» **Directions for this task**: The required lines are those that contain "wait"; pull them out of the data and copy them.

___ Record excerpts ___

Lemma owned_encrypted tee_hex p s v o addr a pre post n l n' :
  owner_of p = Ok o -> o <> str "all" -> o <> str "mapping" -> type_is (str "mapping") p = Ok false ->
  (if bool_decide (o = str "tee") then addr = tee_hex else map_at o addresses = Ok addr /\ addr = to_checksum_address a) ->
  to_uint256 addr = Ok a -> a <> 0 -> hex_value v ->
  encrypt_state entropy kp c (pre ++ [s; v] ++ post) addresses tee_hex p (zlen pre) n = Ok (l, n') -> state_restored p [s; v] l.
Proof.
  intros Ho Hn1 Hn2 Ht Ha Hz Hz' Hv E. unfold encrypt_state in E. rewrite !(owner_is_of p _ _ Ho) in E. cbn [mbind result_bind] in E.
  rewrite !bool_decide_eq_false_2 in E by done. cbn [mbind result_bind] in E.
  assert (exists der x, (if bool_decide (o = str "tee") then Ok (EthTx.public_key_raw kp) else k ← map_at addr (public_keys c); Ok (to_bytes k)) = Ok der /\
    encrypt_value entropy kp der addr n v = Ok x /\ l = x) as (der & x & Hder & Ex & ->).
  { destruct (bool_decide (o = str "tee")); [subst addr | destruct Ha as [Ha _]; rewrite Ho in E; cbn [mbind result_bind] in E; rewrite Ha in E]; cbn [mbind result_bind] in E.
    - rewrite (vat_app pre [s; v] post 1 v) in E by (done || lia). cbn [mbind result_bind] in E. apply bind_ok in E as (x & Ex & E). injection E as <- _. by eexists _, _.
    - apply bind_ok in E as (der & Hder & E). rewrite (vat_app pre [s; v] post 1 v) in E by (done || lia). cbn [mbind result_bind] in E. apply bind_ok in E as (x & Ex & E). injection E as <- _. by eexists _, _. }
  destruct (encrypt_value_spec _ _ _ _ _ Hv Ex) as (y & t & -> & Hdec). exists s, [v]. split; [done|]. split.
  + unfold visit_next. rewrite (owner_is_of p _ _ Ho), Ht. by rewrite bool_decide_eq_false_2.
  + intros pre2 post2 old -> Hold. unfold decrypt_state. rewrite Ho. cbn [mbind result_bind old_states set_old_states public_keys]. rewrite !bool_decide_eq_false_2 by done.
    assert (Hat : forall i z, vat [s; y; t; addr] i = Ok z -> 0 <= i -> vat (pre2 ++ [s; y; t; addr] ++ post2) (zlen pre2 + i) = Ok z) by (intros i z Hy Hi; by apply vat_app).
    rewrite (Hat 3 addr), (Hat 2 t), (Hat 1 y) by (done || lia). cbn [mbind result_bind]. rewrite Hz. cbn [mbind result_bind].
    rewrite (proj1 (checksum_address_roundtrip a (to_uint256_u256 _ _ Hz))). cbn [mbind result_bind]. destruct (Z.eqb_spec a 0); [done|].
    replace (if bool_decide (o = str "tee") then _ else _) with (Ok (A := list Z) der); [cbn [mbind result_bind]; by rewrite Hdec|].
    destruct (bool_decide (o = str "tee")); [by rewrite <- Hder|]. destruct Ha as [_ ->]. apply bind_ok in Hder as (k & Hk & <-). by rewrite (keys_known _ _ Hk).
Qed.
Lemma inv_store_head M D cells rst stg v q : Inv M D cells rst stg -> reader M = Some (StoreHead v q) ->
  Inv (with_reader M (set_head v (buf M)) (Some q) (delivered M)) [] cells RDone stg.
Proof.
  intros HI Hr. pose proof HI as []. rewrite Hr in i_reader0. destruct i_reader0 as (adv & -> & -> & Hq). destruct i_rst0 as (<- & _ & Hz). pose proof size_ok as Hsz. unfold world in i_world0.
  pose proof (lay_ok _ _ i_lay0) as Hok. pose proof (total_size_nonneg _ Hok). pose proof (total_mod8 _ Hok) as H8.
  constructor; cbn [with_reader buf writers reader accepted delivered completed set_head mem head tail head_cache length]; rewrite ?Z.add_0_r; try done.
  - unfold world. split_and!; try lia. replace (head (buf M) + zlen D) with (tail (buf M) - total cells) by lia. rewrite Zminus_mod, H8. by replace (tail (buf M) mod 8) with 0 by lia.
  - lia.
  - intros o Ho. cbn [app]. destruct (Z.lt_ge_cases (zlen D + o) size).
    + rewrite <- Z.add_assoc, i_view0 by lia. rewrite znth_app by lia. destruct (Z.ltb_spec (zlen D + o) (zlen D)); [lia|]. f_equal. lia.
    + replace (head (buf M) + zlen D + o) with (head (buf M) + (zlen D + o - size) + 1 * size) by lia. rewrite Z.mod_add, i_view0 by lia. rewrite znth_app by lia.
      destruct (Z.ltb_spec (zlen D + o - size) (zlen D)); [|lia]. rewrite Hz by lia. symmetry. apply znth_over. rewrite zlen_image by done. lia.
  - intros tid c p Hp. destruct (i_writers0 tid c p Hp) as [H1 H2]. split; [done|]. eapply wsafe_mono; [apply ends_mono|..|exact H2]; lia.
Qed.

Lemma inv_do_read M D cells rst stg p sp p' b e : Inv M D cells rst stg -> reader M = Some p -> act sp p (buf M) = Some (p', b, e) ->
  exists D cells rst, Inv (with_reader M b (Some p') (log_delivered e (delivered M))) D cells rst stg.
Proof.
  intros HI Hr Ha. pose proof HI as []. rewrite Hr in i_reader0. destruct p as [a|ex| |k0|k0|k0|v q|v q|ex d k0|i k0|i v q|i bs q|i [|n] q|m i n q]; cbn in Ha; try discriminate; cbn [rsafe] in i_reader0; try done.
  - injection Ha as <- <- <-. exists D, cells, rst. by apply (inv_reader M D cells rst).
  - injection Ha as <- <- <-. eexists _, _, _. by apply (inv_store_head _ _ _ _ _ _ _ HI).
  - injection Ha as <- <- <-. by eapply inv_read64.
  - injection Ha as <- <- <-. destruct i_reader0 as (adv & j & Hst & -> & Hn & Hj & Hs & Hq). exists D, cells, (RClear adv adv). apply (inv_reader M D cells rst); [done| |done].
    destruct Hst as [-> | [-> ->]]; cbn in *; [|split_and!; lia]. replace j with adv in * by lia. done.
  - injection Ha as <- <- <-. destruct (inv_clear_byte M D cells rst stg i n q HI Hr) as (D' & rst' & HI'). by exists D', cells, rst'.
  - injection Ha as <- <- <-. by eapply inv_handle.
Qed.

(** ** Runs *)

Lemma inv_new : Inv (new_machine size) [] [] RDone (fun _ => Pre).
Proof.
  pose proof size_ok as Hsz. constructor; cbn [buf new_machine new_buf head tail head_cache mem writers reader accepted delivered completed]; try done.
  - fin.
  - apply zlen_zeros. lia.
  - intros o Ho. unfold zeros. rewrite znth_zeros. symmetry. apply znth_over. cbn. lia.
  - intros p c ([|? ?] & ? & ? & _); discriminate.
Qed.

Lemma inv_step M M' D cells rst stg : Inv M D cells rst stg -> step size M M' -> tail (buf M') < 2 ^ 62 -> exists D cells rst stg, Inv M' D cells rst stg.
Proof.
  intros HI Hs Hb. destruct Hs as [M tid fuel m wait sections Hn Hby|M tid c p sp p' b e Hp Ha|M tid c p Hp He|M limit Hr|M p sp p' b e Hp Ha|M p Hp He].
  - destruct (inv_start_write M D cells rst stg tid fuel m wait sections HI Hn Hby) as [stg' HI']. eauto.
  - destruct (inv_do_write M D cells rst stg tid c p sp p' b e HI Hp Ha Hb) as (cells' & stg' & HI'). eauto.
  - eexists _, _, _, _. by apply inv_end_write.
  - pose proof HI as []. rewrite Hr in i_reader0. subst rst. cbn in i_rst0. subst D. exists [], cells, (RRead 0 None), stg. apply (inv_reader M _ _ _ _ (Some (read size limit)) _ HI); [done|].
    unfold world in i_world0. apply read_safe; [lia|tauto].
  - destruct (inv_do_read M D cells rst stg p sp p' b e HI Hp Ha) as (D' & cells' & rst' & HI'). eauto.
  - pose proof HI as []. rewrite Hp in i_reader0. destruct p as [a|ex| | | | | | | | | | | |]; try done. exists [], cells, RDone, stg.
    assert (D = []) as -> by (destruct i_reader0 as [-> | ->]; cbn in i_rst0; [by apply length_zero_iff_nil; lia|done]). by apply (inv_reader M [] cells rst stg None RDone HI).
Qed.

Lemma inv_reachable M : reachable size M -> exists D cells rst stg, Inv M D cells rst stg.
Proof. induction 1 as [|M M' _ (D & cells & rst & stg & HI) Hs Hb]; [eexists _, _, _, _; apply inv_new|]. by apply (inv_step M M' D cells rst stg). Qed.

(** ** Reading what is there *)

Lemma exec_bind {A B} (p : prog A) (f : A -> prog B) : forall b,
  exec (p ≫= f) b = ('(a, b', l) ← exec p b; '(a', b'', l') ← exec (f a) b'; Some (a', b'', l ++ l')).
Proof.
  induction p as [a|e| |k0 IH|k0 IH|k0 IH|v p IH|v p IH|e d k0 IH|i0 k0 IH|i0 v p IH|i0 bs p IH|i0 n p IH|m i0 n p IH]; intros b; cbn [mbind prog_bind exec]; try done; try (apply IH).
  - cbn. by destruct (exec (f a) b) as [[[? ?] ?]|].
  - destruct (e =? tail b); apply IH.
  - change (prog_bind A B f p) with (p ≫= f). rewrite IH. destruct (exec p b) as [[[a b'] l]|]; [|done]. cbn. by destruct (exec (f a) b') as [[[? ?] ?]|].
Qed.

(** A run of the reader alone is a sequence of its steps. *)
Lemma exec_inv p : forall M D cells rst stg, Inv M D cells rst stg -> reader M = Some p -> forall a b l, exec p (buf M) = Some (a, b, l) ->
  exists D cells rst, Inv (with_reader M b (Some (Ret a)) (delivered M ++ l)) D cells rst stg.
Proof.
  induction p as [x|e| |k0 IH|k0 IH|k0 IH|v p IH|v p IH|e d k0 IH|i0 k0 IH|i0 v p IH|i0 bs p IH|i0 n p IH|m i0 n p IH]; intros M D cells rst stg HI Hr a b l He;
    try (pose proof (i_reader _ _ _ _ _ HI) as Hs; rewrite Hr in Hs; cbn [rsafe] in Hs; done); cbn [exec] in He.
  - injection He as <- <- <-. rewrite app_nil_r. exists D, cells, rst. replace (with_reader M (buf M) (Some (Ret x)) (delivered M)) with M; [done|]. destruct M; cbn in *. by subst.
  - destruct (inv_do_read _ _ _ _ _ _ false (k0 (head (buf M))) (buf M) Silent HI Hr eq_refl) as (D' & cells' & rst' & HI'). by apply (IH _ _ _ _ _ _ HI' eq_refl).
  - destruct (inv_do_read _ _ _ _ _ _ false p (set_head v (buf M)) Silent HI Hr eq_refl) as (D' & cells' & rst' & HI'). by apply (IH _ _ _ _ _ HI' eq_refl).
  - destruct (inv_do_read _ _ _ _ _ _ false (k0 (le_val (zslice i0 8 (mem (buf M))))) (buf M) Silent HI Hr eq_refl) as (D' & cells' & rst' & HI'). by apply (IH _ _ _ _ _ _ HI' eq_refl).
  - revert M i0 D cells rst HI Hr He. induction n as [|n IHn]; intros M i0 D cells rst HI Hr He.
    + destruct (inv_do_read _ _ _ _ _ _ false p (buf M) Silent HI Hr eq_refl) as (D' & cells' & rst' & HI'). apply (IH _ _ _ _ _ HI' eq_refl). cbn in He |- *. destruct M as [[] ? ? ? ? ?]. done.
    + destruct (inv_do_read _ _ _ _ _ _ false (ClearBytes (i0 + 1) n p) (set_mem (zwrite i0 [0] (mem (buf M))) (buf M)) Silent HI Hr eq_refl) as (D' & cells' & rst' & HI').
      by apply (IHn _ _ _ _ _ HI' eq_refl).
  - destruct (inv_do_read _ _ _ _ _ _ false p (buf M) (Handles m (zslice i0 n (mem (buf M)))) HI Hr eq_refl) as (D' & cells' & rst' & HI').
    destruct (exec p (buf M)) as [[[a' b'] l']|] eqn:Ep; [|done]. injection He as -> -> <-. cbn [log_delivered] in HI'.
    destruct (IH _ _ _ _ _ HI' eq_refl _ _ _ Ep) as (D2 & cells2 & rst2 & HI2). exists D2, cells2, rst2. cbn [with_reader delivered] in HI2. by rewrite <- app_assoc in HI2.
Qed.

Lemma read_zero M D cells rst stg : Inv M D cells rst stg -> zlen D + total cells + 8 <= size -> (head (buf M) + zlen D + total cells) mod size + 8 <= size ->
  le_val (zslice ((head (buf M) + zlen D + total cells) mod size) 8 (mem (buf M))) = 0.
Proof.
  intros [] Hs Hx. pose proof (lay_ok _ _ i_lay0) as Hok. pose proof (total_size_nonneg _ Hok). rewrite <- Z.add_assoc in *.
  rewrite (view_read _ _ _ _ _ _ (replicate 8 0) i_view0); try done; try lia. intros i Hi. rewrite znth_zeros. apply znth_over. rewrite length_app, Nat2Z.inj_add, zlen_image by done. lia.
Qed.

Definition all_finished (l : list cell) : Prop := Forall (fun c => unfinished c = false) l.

___

» **Exercise output**:
  intros HI Hs Hb. destruct Hs as [M tid fuel m wait sections Hn Hby|M tid c p sp p' b e Hp Ha|M tid c p Hp He|M limit Hr|M p sp p' b e Hp Ha|M p Hp He].
  - destruct (inv_start_write M D cells rst stg tid fuel m wait sections HI Hn Hby) as [stg' HI']. eauto.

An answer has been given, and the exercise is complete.